Go through the data from its first line and retype each line, stopping once the line containing "let n := length" has been retyped.
::: Data for processing :::
(** The heap after the cursor of the root is exhausted. *)
Lemma pop_heap pool rest heap top tl ps pg :
  heap_at pool rest heap -> heap = top :: tl -> all !! top = Some pg -> positioned pg.1 pg.2 ps [] ->
  let pool' := <[top := ps]> pool in let rest' := set_rest rest top [] in
  let n := length heap in let h := take (n - 1) (swap heap 0 (n - 1)) in
  let heap' := sift_down (pool_less pool') (length h) h 0 in
  heap_at pool' rest' heap' /\ heap' ≡ₚ tl /\ pending pool' rest' heap' ≡ₚ pending pool rest tl.
Proof.
  intros Hh -> Hpg Hps pool' rest' n h heap'. pose proof (ha_nodup _ _ _ Hh) as Hnd. apply NoDup_cons in Hnd as [Hni Hnd].
  destruct (pop_root top tl) as [Hph Hlk]. fold n in Hph, Hlk. fold h in Hph, Hlk.
  assert (Hperm : heap' ≡ₚ tl) by (unfold heap'; by rewrite sift_down_perm).
  split; [|split; [done|]].
  2:{ rewrite (pending_perm _ _ _ _ Hperm). unfold pool', rest'. by rewrite pending_insert. }
  split.
  - by eapply pool_at_insert; [apply Hh|..].
  - by rewrite Hperm.
  - rewrite Hperm. pose proof (ha_items _ _ _ Hh) as Hit. apply Forall_cons in Hit as [_ Hit]. rewrite Forall_forall in Hit |- *.
    intros j Hj. apply has_item_insert; [by intros ->|by apply Hit].
  - apply sift_down_heap; [apply pool_less_total|apply pool_less_trans|lia|lia| |].
    + apply (heap_below_root (pool_less pool)) with (h := top :: tl); [apply Hh|done|].
      intros p c a b Hp0 Hc0 Ha Hb. unfold pool_less, pool'. rewrite !cur_of_insert; [done| |]; intros ->.
      * destruct p as [|p]; [lia|]. destruct Hni. by eapply list_elem_of_lookup_2.
      * destruct c as [|c]; [lia|]. destruct Hni. by eapply list_elem_of_lookup_2.
    + intros q c a b Hq. unfold child in Hq. lia.
Qed.

(** The item at the root of the heap is the item of the table cursor. *)
Lemma heap_item s rest t :
  heap_at (ts_pool s) rest (ts_heap s) -> head (ts_heap s) = Some t -> ts_item (E := E) s = Ok (cur_of (ts_pool s) t).
Proof.
  intros Hh Ht. assert (H0 : ts_heap s !! 0%nat = Some t) by (by destruct (ts_heap s)). unfold ts_item. rewrite (idx_Some _ _ _ H0), bind_Ok.
  destruct (proj1 (Forall_lookup _ _) (ha_items _ _ _ Hh) _ _ H0) as (ps & Hps & Hx & _). rewrite (idx_Some _ _ _ Hps), bind_Ok. apply Hx.
Qed.

(** A cursor whose heap offers exactly [out] stands at its first item. *)
Lemma at_root s rest t out :
  ts_err s = None -> ts_next_item_noop s = false -> heap_at (ts_pool s) rest (ts_heap s) -> head (ts_heap s) = Some t ->
  sorted_items out -> out ≡ₚ pending (ts_pool s) rest (ts_heap s) ->
  table_at s (tail out) /\ exists x, head out = Some x /\ ts_item (E := E) s = Ok x.
Proof.
  intros He Hn Hh Ht Hs Hp. pose proof (root_head _ _ _ _ _ Hh Ht Hs Hp) as Hr. split.
  - eapply at_item; [done|done|exact Hh|..]; rewrite Hn, <-Hr; done.
  - exists (cur_of (ts_pool s) t). rewrite Hr. split; [done|]. by eapply heap_item.
Qed.

Lemma ts_next_ok self (w : W) out :
  table_at self out -> caches_ok all w ->
  exists self' w', ts_next_item (E := E) self w = Ok (self', w', match out with [] => false | _ => true end) /\
    table_at self' (tail out) /\ caches_ok all w' /\ (forall x, head out = Some x -> ts_item (E := E) self' = Ok x).
Proof.
  intros Hat Hw. destruct Hat as [rest top He Htop Hh full Hs Hp|rest He Hpool ->]; unfold ts_next_item; rewrite He.
  2:{ exists self, w. split_and!; [done|by eapply at_end|done|done]. }
  unfold full in Hs, Hp. destruct (ts_next_item_noop self) eqn:Hnoop.
  { set (s := mkTS _ _ _ _). destruct (at_root s rest top out eq_refl eq_refl Hh Htop Hs Hp) as (Hat & x & Hx & Hi).
    exists s, w. destruct out as [|y out]; [done|]. injection Hx as ->. split_and!; [done|done|done|by intros ? [= <-]]. }
  destruct (ts_heap self) as [|t tl] eqn:Hheap; [done|]. injection Htop as ->.
  destruct (heap_part _ _ _ top Hh ltac:(by left)) as (pg & ps & Hpg & Hps & Hpos & Hin). destruct pg as [p gs]. cbn in Hpos.
  unfold ts_next_block. rewrite Hheap, (idx_Some (top :: tl) 0 top), bind_Ok by done. rewrite (idx_Some _ _ _ Hps), bind_Ok.
  destruct (next_positioned (E := E) all all_ok ids p gs Hin ps w (rest top) Hpos Hw) as (ps' & w' & -> & Hpos' & Hw' & Hx). rewrite bind_Ok.
  pose proof (ha_items _ _ _ Hh) as Hit. apply Forall_cons in Hit as [(ps0 & _ & _ & Hsr) _]. apply StronglySorted_inv in Hsr as [Hsr _].
  assert (Hout : out ≡ₚ rest top ++ pending (ts_pool self) rest tl) by (apply (Permutation_cons_inv (a := cur_of (ts_pool self) top)); exact Hp).
  apply StronglySorted_inv in Hs as [Hs _]. destruct (rest top) as [|y r] eqn:Hrt; cbn [head tail] in *.
  - rewrite (positioned_err _ _ _ _ Hpos').
    destruct (pop_heap _ _ _ top tl ps' (p, gs) Hh eq_refl Hpg Hpos') as (Hh' & Hperm & Hpend). cbn zeta in Hh', Hperm, Hpend.
    set (heap' := sift_down _ _ _ 0) in *. clearbody heap'. rewrite <-Hpend in Hout. destruct heap' as [|t tl'].
    + apply Permutation_nil_r in Hout as ->. rewrite bind_Ok. eexists _, w'. split; [done|]. split_and!; [|done|done]. eapply at_end; [done|apply Hh'|done].
    + set (s := mkTS _ _ _ _). destruct (at_root s _ t out He Hnoop Hh' eq_refl Hs Hout) as (Hat & x & Hx' & Hi). rewrite bind_Ok.
      exists s, w'. destruct out as [|z out]; [done|]. injection Hx' as ->. split_and!; [done|done|done|by intros ? [= <-]].
  - destruct (resift _ _ _ top tl ps' y r (p, gs) Hh eq_refl Hpg Hpos' (Hx y eq_refl) Hsr) as (Hh' & Hperm & Hpend). cbn zeta in Hh', Hperm, Hpend.
    set (heap' := sift_down _ _ _ 0) in *. clearbody heap'. rewrite app_comm_cons in Hpend. rewrite <-Hpend in Hout. rewrite bind_Ok.
    destruct heap' as [|t tl']; [by apply Permutation_nil_cons in Hperm|]. set (s := mkTS _ _ _ _).
    destruct (at_root s _ t out He Hnoop Hh' eq_refl Hs Hout) as (Hat & x & Hx' & Hi).
    exists s, w'. destruct out as [|z out]; [done|]. injection Hx' as ->. split_and!; [done|done|done|by intros ? [= <-]].
Qed.

(** ** Seeking *)

(** The positions of the lists that are not empty, from [i] on. *)
Fixpoint nonempty_from (i : nat) (rests : list (list (list Z))) : list nat :=
  match rests with
  | [] => []
  | [] :: rests => nonempty_from (S i) rests
  | _ :: rests => i :: nonempty_from (S i) rests
  end.

Lemma nonempty_from_spec i rests j :
  In j (nonempty_from i rests) <-> exists r, (i <= j)%nat /\ rests !! (j - i)%nat = Some r /\ r <> [].
Proof.
  revert i. induction rests as [|r rests IH]; intros i; cbn [nonempty_from].
  { split; [done|]. intros (r & _ & Hr & _). by rewrite lookup_nil in Hr. }
  assert (Hstep : (exists r0, (S i <= j)%nat /\ rests !! (j - S i)%nat = Some r0 /\ r0 <> []) \/ (i = j /\ r <> []) <->
    exists r0, (i <= j)%nat /\ (r :: rests) !! (j - i)%nat = Some r0 /\ r0 <> []).
  { split.
    - intros [(r0 & Hle & Hr & Hne)|[-> Hne]]; [|exists r; by rewrite Nat.sub_diag].
      exists r0. split; [lia|]. replace (j - i)%nat with (S (j - S i)) by lia. done.
    - intros (r0 & Hle & Hr & Hne). destruct (decide (i = j)) as [->|Hij].
      + right. rewrite Nat.sub_diag in Hr. by injection Hr as ->.
      + left. exists r0. split; [lia|]. replace (j - i)%nat with (S (j - S i)) in Hr by lia. done. }
  destruct r as [|x r]; cbn [In]; rewrite <-Hstep, IH; intuition congruence.
Qed.

Lemma nonempty_from_nodup i rests : NoDup (nonempty_from i rests).
Proof.
  revert i. induction rests as [|r rests IH]; intros i; cbn [nonempty_from]; [constructor|]. destruct r as [|x r]; [apply IH|].
  constructor; [|apply IH]. intros Hi%list_elem_of_In. apply nonempty_from_spec in Hi as (? & ? & _). lia.
Qed.

(** What the heap of these positions offers is what all the lists hold. *)
Lemma pending_nonempty pool rest i rests :
  (forall j r, rests !! j = Some r -> r <> [] -> cur_of pool (i + j) :: rest (i + j)%nat = r) ->
  pending pool rest (nonempty_from i rests) = concat rests.
Proof.
  revert i. induction rests as [|r rests IH]; intros i H; [done|]. cbn [nonempty_from concat].
  assert (Hrec : pending pool rest (nonempty_from (S i) rests) = concat rests).
  { apply IH. intros j r' Hj Hne. replace (S i + j)%nat with (i + S j)%nat by lia. by apply H. }
  destruct r as [|x r]; [done|]. unfold pending. cbn [map concat]. fold (pending pool rest (nonempty_from (S i) rests)). rewrite Hrec.
  f_equal. specialize (H 0%nat (x :: r) eq_refl ltac:(done)). by rewrite Nat.add_0_r in H.
Qed.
:::
Reply to the task
(** The heap after the cursor of the root is exhausted. *)
Lemma pop_heap pool rest heap top tl ps pg :
  heap_at pool rest heap -> heap = top :: tl -> all !! top = Some pg -> positioned pg.1 pg.2 ps [] ->
  let pool' := <[top := ps]> pool in let rest' := set_rest rest top [] in
  let n := length heap in let h := take (n - 1) (swap heap 0 (n - 1)) in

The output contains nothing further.